→ ENTRIES SUPPLIED:
****************************************
(** * syojctl: credential store, judge API client and command layer

    A shallow embedding of the Go sources [credentials/manager.go],
    [api/client.go], [cmd/show_problem.go], [cmd/submit.go] and
    [cmd/login.go], together with models of the parts of the Go standard
    library they call ([unicode/utf8], [encoding/json], [net/http]'s cookie
    jar, [bufio]) and of [github.com/adrg/xdg].

    Go strings are byte sequences: they are embedded as [string], whose
    characters are the 8-bit [ascii] values. *)

From Stdlib Require Import String Ascii NArith ZArith List Bool Lia DecimalString.
Import ListNotations.

#[local] Set Warnings "-register-all".

#[local] Open Scope string_scope.
#[local] Open Scope N_scope.

(** ** Bytes *)

Definition byte := ascii.

(** The numeric value of a byte. *)
Definition bv (b : byte) : N := N_of_ascii b.

(** The byte with a given value (taken modulo 256, as Go's [byte(x)]). *)
Definition mk (n : N) : byte := ascii_of_N (n mod 256).

Definition dquote : byte := "034"%char.
Definition backslash : byte := "\"%char.

(** [s[:n]] for [n <= len(s)]. *)
Fixpoint take (n : nat) (s : string) : string :=
  match n, s with
  | S n', String b t => String b (take n' t)
  | _, _ => EmptyString
  end.
Lemma for16_enough {S : Type} fuel lo hi (body : Z -> S -> option S) s :
  INT16_MIN <= lo -> hi < INT16_MAX ->
  (Z.to_nat (hi + 1 - lo) < fuel)%nat ->
  for16 fuel lo hi body s = iterM body (seqZ lo (hi + 1 - lo)) s.
Proof.
  revert lo s. induction fuel as [|n IH]; intros lo s Hlo Hhi Hfuel; [lia|].
  simpl. destruct (Z.leb_spec lo hi) as [Hle|Hgt].
  - rewrite seqZ_cons by lia. simpl.
    destruct (body lo s) as [s1|]; [|done].
    rewrite int16_id by (unfold INT16_MIN, INT16_MAX in *; lia).
    rewrite IH by lia. f_equal. f_equal; lia.
  - rewrite seqZ_nil by lia. done.
Qed.

(** ** The records after marking *)

Lemma cleared_marked g :
  barrierCenters_clear (barrierLocations_clear g) = marked g [] [].
Proof.
  unfold barrierCenters_clear, barrierLocations_clear, marked. simpl.
  by rewrite app_nil_r.
Qed.

Lemma mark_marked c g cells centers :
  mark c (marked g cells centers) = marked g (cells ++ [c]) centers.
Proof.
  unfold mark, barrierLocations_push_back, grid_set, marked. simpl.
  rewrite foldl_app, map_app, app_assoc. done.
Qed.

Lemma stamp_marked l g cells centers :
  stamp l (marked g cells centers) = marked g (cells ++ l) centers.
Proof.
  revert cells. induction l as [|c l IH]; intros cells; simpl.
  - by rewrite app_nil_r.
  - unfold stamp in *. simpl. rewrite mark_marked, IH.
    by rewrite <- app_assoc.
Qed.

Lemma center_marked c g cells centers :
  barrierCenters_push_back c (marked g cells centers)
  = marked g cells (centers ++ [c]).
Proof. done. Qed.

Lemma stamp_app l1 l2 g : stamp (l1 ++ l2) g = stamp l2 (stamp l1 g).
Proof. unfold stamp. apply foldl_app. Qed.

Lemma visit_stamp {visitor : NeighborhoodVisitor} p loc radius g :
  visit p loc radius g = stamp (visitNeighborhood p loc radius) g.
Proof. done. Qed.

(** A cell that was marked holds [BARRIER], whatever was marked later. *)
Lemma marked_data g cells centers c :
  c ∈ cells -> data (marked g cells centers) !! c = Some BARRIER.
Proof.
  simpl. induction cells as [|c' cells IH] using rev_ind; intros Hc.
  - by apply elem_of_nil in Hc.
  - rewrite foldl_app. simpl.
    destruct (decide (c' = c)) as [->|Hne].
    + apply lookup_insert_eq.
    + rewrite lookup_insert_ne by done. apply IH.
      apply elem_of_app in Hc as [Hc|Hc]; [done|].
      apply list_elem_of_singleton in Hc. congruence.
Qed.

(** A cell that was not marked is as it was. *)
Lemma marked_data_other g cells centers c :
  c ∉ cells -> data (marked g cells centers) !! c = data g !! c.
Proof.
  simpl. induction cells as [|c' cells IH] using rev_ind; intros Hc; [done|].
  rewrite foldl_app. simpl.
  rewrite not_elem_of_app, list_elem_of_singleton in Hc.
  destruct Hc as [Hc Hne].
  rewrite lookup_insert_ne by done. by apply IH.
Qed.

Lemma elem_of_box c minX minY maxX maxY :
  c ∈ box minX minY maxX maxY <->
  minX <= coordX c <= maxX /\ minY <= coordY c <= maxY.
Proof.
  unfold box. rewrite list_elem_of_bind. split.
  - intros (x & Hc & Hx). apply list_elem_of_fmap in Hc as (y & -> & Hy).
    apply elem_of_seqZ in Hx, Hy. simpl. lia.
  - intros [Hx Hy]. exists (coordX c). split.
    + apply list_elem_of_fmap. exists (coordY c). split; [by destruct c|].
      apply elem_of_seqZ. lia.
    + apply elem_of_seqZ. lia.
Qed.
(** A loop that ends within the budget yields one block per iteration. *)
Lemma iterate_unrolls budget value values :
  Unrolls value values ->
  List.length values <= budget ->
  iterate budget value = inr (map blockOf values).
Proof.
  intros Hloop. revert budget.
  induction Hloop as [value Hstop|value next values [Htrue Hnext] _ IH];
    intros budget Hlen.
  - unfold GenerateBlockArraySymbol.stopsAt in Hstop.
    destruct budget; cbn [GenerateBlockArraySymbol.iterate];
      rewrite Hstop; reflexivity.
  - destruct budget as [|budget]; [cbn in Hlen; lia|].
    cbn [GenerateBlockArraySymbol.iterate].
    destruct (isTrue_integer _ Htrue) as (z & -> & ->).
    rewrite Hnext, IH by (cbn in Hlen; lia). reflexivity.
Qed.

(** A loop that needs more than the budget is refused. *)
Lemma iterate_runs budget value :
  Runs budget value ->
  iterate budget value = inl GenerateBlockArraySymbol.IterationCapExceeded.
Proof.
  induction 1 as [value Htrue|n value next [Htrue Hnext] _ IH];
    cbn [GenerateBlockArraySymbol.iterate];
    destruct (isTrue_integer _ Htrue) as (z & -> & ->); [reflexivity|].
  rewrite Hnext, IH. reflexivity.
Qed.

(** Whatever the loop returns, it ran for at most the budget. *)
Lemma iterate_blocks budget :
  forall value blocks,
    iterate budget value = inr blocks ->
    exists values,
      Unrolls value values
      /\ List.length values <= budget
      /\ blocks = map blockOf values.
Proof.
  induction budget as [|budget IH]; intros value blocks;
    cbn [GenerateBlockArraySymbol.iterate];
    destruct (evaluateConstant (stopExpr syntax) location
                (GenerateBlockArraySymbol.iterationScope syntax parent value))
      as [|z] eqn:Hstop; try discriminate;
    destruct (Z.eqb z 0) eqn:Hz; try discriminate.
  - intros [= <-]. apply Z.eqb_eq in Hz. subst z.
    exists []. split; [now constructor|]. split; [cbn; lia|reflexivity].
  - intros [= <-]. apply Z.eqb_eq in Hz. subst z.
    exists []. split; [now constructor|]. split; [cbn; lia|reflexivity].
  - destruct (evaluateConstant (iterationExpr syntax) location
                (GenerateBlockArraySymbol.iterationScope syntax parent value))
      as [|next] eqn:Hnext; [discriminate|].
    destruct (iterate budget next) as [e|rest] eqn:Hrest; [discriminate|].
    intros [= <-].
    destruct (IH next rest Hrest) as (values & Hloop & Hlen & ->).
    exists (value :: values). split; [|split; [cbn; lia|reflexivity]].
    econstructor; [|exact Hloop]. split; [|exact Hnext].
    rewrite Hstop. cbn. now rewrite Hz.
Qed.

Lemma blockOf_exposes value :
  exposesParameter (blockOf value) (identifier syntax) value.
Proof. exists (identifierLocation syntax). left. reflexivity. Qed.

End LoopGenerate.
****************************************
→ TASK ITEM:
Please give again the lines above between the line holding "Definition backslash : byte" and the line holding "destruct (body lo s) as [s1|]; [|done].", inclusive, exactly as they are and with nothing added.

→ SOLVED EXERCISE:
Definition backslash : byte := "\"%char.

(** [s[:n]] for [n <= len(s)]. *)
Fixpoint take (n : nat) (s : string) : string :=
  match n, s with
  | S n', String b t => String b (take n' t)
  | _, _ => EmptyString
  end.
Lemma for16_enough {S : Type} fuel lo hi (body : Z -> S -> option S) s :
  INT16_MIN <= lo -> hi < INT16_MAX ->
  (Z.to_nat (hi + 1 - lo) < fuel)%nat ->
  for16 fuel lo hi body s = iterM body (seqZ lo (hi + 1 - lo)) s.
Proof.
  revert lo s. induction fuel as [|n IH]; intros lo s Hlo Hhi Hfuel; [lia|].
  simpl. destruct (Z.leb_spec lo hi) as [Hle|Hgt].
  - rewrite seqZ_cons by lia. simpl.
    destruct (body lo s) as [s1|]; [|done].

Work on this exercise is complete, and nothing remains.